Reproduce precisely the lines between the start of the data below and the line with "wp (@trigger_background_check toy_spawn", both included.
————
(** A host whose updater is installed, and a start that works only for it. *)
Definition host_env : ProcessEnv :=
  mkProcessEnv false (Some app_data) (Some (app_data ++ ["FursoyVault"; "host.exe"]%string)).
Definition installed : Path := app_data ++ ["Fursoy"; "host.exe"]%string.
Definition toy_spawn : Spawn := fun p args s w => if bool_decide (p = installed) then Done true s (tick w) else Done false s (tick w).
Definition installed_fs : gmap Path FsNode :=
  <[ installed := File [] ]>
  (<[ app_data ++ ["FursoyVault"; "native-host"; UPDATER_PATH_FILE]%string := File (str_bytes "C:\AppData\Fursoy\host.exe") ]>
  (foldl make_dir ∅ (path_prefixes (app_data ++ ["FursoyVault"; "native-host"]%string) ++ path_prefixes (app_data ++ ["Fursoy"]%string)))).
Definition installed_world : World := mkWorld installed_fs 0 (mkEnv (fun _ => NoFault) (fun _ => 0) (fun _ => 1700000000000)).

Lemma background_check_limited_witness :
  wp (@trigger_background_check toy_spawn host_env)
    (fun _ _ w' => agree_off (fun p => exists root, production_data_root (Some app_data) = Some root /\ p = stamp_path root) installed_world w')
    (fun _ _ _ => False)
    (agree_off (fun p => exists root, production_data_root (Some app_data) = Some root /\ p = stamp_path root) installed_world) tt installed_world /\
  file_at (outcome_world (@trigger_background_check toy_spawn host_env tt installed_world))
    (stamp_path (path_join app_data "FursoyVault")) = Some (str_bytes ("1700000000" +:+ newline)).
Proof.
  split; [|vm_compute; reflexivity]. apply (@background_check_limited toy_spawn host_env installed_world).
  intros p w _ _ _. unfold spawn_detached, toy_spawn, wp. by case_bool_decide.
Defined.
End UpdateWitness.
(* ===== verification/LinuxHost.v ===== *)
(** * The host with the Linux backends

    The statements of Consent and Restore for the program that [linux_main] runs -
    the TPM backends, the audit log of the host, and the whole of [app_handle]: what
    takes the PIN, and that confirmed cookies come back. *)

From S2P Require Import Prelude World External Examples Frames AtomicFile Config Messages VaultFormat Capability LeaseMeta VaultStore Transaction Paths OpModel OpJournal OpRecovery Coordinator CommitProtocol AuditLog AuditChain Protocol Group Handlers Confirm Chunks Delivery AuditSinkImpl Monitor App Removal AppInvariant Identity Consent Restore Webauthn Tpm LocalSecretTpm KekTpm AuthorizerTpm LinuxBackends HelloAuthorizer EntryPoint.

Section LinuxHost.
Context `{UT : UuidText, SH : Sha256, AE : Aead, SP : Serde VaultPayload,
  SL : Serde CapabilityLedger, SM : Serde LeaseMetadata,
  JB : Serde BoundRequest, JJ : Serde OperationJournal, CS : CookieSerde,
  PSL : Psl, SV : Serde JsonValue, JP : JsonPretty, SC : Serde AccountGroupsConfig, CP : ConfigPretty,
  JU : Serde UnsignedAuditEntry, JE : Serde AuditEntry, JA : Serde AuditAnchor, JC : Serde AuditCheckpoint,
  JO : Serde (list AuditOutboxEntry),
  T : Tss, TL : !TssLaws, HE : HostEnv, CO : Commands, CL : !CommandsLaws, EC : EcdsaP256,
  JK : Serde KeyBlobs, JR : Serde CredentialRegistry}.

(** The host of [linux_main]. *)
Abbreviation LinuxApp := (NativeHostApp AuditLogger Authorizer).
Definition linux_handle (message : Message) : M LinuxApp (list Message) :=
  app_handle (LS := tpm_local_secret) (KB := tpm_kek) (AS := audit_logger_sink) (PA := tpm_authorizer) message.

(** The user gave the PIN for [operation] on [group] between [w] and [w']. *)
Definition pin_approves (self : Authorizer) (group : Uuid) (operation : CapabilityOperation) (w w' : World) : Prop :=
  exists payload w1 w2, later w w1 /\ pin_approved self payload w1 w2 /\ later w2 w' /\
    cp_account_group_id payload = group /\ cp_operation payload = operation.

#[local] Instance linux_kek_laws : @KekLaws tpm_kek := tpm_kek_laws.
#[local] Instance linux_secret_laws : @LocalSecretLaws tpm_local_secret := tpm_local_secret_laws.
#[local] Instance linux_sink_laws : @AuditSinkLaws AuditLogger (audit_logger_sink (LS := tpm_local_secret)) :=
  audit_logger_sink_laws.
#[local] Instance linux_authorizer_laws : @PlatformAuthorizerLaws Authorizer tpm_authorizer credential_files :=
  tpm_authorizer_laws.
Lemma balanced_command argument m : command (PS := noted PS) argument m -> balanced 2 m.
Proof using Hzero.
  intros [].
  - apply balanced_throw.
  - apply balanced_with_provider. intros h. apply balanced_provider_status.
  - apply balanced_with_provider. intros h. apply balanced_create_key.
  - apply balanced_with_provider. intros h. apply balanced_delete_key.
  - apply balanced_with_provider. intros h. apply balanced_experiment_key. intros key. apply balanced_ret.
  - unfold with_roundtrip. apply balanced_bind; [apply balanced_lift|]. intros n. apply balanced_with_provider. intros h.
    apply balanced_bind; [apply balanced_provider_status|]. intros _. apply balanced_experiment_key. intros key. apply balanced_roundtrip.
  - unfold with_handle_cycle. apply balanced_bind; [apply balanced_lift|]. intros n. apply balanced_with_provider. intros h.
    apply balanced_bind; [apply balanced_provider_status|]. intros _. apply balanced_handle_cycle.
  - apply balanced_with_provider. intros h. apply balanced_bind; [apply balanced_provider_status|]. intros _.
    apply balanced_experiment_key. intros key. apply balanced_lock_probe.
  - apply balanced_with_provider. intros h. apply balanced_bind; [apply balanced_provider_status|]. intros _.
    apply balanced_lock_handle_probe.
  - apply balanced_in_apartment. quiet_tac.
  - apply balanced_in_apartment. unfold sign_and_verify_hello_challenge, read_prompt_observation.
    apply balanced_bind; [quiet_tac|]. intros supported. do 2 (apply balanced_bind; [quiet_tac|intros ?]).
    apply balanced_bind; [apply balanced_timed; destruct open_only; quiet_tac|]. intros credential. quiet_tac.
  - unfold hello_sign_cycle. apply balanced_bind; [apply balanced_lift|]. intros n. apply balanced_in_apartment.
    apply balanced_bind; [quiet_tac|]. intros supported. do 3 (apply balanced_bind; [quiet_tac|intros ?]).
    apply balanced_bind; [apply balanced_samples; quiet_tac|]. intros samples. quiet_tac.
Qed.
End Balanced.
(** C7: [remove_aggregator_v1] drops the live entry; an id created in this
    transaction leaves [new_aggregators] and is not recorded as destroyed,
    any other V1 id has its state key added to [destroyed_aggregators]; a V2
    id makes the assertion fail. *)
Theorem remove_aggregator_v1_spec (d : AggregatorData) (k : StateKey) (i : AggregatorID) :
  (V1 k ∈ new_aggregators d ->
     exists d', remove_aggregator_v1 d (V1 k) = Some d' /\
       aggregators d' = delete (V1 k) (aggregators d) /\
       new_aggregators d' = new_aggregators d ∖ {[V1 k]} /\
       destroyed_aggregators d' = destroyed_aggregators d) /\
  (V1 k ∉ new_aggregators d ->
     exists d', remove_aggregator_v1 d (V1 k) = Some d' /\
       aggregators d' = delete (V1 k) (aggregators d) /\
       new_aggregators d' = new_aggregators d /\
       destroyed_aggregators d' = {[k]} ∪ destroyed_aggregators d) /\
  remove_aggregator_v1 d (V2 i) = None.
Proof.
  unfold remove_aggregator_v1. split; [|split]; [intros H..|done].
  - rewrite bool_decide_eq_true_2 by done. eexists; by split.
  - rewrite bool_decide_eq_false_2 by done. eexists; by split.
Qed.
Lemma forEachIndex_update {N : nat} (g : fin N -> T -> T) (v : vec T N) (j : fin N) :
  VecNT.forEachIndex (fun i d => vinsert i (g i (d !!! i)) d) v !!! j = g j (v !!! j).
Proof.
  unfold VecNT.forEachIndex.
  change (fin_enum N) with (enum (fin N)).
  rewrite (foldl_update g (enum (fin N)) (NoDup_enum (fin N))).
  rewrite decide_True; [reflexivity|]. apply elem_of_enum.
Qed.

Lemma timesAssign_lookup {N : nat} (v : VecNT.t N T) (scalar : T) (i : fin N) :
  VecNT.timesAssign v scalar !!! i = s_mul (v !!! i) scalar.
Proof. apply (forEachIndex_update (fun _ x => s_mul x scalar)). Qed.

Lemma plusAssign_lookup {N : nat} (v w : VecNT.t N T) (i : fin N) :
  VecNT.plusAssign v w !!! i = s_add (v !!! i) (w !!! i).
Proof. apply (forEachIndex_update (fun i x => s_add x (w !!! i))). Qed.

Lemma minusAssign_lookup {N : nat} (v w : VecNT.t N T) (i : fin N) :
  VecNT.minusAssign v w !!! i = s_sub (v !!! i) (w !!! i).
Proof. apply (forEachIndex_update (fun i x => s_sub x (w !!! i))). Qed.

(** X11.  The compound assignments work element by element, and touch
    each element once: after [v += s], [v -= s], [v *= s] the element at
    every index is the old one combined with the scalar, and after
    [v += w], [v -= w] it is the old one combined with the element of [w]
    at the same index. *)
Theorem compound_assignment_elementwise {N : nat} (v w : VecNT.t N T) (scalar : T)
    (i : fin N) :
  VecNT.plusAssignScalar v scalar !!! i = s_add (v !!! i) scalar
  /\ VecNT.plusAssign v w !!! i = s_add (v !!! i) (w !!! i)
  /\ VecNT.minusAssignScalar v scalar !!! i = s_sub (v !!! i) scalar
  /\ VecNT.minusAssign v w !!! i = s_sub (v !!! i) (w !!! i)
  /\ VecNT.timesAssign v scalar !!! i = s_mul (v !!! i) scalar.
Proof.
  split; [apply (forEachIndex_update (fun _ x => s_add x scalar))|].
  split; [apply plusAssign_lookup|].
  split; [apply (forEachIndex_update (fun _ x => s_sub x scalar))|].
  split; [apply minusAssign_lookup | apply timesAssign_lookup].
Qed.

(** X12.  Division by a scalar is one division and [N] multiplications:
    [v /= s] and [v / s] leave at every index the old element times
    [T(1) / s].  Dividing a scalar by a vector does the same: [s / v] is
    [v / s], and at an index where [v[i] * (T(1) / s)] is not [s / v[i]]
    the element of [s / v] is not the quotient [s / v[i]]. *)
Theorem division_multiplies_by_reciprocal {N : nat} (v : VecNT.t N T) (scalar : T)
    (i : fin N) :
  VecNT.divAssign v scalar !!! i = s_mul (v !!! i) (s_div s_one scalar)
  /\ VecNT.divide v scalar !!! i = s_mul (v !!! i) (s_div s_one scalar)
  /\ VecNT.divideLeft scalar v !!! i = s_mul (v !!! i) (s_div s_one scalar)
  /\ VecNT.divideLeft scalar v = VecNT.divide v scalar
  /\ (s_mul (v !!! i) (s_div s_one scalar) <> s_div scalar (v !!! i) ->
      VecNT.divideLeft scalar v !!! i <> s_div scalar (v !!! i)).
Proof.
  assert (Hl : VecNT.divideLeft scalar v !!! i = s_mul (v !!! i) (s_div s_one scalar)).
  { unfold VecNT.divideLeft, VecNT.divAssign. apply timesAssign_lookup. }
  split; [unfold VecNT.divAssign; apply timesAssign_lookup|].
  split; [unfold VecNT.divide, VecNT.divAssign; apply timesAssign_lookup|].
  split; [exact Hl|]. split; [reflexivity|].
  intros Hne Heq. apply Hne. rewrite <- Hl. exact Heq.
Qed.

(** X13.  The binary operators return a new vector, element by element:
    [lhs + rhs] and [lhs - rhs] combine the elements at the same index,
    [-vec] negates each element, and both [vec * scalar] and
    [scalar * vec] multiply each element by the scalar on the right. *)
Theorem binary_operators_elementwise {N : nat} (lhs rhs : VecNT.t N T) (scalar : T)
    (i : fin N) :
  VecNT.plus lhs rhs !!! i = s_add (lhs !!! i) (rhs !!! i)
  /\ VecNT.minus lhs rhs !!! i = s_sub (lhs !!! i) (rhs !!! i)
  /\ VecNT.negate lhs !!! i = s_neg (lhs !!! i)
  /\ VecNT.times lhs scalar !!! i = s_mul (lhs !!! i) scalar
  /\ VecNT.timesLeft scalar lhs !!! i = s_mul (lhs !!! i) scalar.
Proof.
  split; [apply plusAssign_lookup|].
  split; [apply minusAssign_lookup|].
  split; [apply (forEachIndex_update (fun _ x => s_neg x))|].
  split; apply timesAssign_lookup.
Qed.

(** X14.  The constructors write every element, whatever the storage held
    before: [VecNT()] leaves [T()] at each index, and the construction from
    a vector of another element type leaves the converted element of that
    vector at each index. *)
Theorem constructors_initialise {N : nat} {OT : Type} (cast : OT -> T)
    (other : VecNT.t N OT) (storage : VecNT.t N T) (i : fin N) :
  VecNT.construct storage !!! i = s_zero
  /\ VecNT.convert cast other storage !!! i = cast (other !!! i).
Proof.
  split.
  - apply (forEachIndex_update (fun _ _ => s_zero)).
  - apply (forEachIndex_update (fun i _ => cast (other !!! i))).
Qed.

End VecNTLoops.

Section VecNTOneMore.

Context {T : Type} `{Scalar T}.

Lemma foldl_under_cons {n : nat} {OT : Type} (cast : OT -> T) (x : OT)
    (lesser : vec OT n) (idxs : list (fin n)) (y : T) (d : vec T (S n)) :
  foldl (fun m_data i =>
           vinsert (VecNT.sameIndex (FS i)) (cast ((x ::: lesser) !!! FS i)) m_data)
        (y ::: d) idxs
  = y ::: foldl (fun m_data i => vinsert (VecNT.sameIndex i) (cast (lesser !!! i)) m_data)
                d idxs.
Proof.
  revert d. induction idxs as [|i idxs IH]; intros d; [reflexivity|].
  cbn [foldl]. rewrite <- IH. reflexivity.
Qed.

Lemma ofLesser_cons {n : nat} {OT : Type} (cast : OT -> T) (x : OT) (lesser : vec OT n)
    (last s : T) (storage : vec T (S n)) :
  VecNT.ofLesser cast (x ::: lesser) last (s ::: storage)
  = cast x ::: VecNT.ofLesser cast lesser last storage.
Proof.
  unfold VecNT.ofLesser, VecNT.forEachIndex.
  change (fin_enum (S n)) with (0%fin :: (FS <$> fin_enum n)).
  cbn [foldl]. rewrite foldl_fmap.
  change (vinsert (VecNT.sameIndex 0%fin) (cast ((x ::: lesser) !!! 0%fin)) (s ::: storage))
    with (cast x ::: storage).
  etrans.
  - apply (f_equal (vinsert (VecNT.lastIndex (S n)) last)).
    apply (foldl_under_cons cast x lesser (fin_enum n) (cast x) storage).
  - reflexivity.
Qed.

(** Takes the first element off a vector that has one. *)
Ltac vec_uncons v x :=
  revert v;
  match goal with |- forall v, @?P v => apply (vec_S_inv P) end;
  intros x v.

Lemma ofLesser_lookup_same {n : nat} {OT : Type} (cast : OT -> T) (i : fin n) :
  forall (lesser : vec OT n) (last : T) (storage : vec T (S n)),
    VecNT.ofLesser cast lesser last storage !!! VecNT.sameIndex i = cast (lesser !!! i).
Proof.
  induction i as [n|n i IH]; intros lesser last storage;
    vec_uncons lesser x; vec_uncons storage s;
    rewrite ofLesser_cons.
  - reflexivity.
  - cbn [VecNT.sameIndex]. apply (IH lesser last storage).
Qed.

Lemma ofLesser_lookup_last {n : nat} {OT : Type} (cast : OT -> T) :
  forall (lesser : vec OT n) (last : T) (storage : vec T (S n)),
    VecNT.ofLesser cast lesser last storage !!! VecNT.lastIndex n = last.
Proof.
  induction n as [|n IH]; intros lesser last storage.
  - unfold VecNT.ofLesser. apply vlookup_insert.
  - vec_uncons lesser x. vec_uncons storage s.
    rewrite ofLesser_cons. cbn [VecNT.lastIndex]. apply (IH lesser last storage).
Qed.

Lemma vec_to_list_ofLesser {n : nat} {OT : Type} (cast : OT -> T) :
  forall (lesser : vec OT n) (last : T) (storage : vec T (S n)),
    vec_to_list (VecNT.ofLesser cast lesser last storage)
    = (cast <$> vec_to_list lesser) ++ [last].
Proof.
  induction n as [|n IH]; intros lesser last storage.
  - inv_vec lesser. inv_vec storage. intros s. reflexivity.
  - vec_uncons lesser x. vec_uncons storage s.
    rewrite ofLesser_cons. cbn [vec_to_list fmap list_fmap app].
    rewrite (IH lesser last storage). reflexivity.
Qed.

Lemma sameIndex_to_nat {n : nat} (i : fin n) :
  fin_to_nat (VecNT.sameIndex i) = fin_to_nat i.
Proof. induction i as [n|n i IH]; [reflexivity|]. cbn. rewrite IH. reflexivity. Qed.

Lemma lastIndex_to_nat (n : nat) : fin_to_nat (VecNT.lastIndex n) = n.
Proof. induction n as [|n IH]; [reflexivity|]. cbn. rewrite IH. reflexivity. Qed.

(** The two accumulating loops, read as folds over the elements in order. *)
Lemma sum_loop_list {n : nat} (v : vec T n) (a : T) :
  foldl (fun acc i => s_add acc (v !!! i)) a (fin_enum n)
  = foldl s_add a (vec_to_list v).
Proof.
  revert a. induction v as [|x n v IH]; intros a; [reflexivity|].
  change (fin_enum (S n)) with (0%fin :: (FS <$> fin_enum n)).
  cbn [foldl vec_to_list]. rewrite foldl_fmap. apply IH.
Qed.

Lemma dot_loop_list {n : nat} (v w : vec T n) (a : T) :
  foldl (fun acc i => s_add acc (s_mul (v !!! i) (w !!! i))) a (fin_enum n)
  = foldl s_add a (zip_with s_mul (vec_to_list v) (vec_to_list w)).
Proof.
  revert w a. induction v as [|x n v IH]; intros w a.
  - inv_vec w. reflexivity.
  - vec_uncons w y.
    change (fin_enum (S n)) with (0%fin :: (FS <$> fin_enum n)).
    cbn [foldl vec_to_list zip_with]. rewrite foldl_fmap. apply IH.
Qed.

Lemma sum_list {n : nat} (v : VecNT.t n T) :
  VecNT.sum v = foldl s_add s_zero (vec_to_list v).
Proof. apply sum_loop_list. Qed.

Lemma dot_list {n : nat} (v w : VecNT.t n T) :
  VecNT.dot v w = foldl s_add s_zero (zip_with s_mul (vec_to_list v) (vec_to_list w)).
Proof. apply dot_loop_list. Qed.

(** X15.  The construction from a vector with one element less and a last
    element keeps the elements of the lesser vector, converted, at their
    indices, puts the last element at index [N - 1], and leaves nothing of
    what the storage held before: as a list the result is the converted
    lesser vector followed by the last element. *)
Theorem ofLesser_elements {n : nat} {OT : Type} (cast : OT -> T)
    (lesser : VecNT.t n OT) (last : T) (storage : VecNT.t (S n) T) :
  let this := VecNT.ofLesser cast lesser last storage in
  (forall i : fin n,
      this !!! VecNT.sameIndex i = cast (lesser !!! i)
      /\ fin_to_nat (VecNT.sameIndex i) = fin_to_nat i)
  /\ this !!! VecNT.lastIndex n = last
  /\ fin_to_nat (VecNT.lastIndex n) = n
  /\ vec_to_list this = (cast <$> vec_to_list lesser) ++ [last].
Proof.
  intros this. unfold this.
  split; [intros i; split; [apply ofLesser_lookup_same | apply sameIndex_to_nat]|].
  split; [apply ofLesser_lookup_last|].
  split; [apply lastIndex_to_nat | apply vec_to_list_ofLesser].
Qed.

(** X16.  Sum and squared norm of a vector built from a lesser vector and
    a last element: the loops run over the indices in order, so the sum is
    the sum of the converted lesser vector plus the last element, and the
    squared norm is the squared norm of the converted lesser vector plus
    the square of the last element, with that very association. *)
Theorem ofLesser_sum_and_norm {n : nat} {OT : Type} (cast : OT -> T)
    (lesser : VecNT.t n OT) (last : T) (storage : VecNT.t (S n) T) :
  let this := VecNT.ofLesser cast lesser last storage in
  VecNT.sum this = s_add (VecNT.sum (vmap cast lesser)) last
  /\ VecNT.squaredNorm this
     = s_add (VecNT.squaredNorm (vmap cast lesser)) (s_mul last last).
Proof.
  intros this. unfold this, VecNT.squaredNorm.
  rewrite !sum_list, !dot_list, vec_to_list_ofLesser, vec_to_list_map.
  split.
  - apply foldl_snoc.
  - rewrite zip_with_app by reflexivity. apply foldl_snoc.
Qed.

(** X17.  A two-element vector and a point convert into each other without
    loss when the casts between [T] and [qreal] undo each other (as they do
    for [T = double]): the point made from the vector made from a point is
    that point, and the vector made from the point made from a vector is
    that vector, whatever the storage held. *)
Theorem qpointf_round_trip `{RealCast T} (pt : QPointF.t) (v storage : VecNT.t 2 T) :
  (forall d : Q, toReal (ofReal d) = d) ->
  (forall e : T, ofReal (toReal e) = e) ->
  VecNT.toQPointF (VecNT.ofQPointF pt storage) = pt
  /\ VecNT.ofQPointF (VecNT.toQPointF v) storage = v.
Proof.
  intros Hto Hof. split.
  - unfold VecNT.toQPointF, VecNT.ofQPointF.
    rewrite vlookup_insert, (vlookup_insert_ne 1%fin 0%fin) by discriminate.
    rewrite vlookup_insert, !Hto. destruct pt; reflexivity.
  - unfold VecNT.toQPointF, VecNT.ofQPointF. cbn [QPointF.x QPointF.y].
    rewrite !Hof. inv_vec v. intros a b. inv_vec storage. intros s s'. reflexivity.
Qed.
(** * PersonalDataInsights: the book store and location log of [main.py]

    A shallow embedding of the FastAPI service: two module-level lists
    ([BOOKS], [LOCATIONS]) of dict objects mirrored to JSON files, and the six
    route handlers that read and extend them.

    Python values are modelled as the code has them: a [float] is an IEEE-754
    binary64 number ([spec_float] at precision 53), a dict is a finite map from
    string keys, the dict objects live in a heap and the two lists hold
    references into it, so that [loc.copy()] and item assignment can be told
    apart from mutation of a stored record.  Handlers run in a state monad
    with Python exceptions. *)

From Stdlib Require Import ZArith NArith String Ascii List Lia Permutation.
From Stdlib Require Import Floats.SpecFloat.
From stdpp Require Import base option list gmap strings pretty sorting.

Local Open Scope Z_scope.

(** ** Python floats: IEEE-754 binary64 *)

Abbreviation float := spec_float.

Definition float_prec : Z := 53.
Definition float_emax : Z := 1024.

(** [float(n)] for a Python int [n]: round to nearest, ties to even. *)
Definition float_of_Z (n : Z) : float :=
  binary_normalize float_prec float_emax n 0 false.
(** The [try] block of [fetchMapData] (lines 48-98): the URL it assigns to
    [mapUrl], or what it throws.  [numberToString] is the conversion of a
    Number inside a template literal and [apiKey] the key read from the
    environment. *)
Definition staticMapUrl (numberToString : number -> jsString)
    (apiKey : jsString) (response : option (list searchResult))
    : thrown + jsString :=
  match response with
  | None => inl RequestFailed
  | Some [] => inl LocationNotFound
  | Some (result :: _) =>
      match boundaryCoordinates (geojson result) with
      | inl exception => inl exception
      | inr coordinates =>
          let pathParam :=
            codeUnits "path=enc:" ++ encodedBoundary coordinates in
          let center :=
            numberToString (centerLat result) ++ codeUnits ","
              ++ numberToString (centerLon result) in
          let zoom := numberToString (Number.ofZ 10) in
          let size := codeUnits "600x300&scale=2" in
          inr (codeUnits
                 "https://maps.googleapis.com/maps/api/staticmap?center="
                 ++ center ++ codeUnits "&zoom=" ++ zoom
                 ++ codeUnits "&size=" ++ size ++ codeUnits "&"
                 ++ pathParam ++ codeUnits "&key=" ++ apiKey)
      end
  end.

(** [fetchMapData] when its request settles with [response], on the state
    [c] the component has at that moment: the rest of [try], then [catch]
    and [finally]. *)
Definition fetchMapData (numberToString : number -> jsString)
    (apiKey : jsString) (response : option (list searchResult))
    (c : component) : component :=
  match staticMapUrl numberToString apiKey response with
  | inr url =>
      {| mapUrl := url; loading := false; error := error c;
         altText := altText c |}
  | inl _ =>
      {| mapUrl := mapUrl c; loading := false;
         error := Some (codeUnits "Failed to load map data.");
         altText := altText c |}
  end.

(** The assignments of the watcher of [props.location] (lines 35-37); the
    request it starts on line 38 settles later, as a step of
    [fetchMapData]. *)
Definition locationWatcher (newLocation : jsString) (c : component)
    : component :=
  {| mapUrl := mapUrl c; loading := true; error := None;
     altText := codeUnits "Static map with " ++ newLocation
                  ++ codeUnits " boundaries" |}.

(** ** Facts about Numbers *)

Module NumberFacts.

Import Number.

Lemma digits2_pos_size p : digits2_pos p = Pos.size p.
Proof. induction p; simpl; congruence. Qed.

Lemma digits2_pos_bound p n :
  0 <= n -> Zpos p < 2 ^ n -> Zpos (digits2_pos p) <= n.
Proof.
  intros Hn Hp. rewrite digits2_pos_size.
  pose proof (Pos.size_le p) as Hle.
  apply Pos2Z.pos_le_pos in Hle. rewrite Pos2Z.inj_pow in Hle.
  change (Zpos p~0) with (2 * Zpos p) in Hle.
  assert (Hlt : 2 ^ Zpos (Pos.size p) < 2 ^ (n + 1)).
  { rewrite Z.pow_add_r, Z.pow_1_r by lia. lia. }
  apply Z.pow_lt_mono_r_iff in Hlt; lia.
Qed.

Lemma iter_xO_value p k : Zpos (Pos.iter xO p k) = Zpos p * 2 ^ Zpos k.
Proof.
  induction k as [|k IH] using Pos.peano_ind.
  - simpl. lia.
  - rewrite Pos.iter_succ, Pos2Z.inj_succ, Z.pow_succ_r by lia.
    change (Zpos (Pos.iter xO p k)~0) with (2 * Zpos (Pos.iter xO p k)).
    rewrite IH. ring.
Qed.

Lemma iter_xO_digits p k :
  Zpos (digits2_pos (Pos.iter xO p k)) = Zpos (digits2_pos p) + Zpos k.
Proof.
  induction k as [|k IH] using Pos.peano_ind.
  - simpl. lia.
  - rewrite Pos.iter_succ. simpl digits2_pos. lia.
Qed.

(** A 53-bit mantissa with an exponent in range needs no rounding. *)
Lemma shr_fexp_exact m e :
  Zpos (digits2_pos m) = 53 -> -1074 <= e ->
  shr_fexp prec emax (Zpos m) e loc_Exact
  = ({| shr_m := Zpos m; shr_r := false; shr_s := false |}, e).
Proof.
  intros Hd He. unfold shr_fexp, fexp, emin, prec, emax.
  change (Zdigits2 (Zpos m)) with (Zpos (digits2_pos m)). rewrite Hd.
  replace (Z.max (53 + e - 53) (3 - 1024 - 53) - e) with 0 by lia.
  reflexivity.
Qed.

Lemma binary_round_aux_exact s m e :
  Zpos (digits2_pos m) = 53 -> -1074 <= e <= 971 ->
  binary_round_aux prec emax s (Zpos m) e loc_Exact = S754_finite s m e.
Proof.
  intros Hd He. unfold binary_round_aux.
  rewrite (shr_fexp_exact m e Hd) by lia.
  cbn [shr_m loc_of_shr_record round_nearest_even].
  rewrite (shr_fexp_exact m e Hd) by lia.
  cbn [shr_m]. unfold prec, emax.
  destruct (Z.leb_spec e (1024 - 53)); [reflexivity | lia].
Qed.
————
**Task response**
(** A host whose updater is installed, and a start that works only for it. *)
Definition host_env : ProcessEnv :=
  mkProcessEnv false (Some app_data) (Some (app_data ++ ["FursoyVault"; "host.exe"]%string)).
Definition installed : Path := app_data ++ ["Fursoy"; "host.exe"]%string.
Definition toy_spawn : Spawn := fun p args s w => if bool_decide (p = installed) then Done true s (tick w) else Done false s (tick w).
Definition installed_fs : gmap Path FsNode :=
  <[ installed := File [] ]>
  (<[ app_data ++ ["FursoyVault"; "native-host"; UPDATER_PATH_FILE]%string := File (str_bytes "C:\AppData\Fursoy\host.exe") ]>
  (foldl make_dir ∅ (path_prefixes (app_data ++ ["FursoyVault"; "native-host"]%string) ++ path_prefixes (app_data ++ ["Fursoy"]%string)))).
Definition installed_world : World := mkWorld installed_fs 0 (mkEnv (fun _ => NoFault) (fun _ => 0) (fun _ => 1700000000000)).

Lemma background_check_limited_witness :
  wp (@trigger_background_check toy_spawn host_env)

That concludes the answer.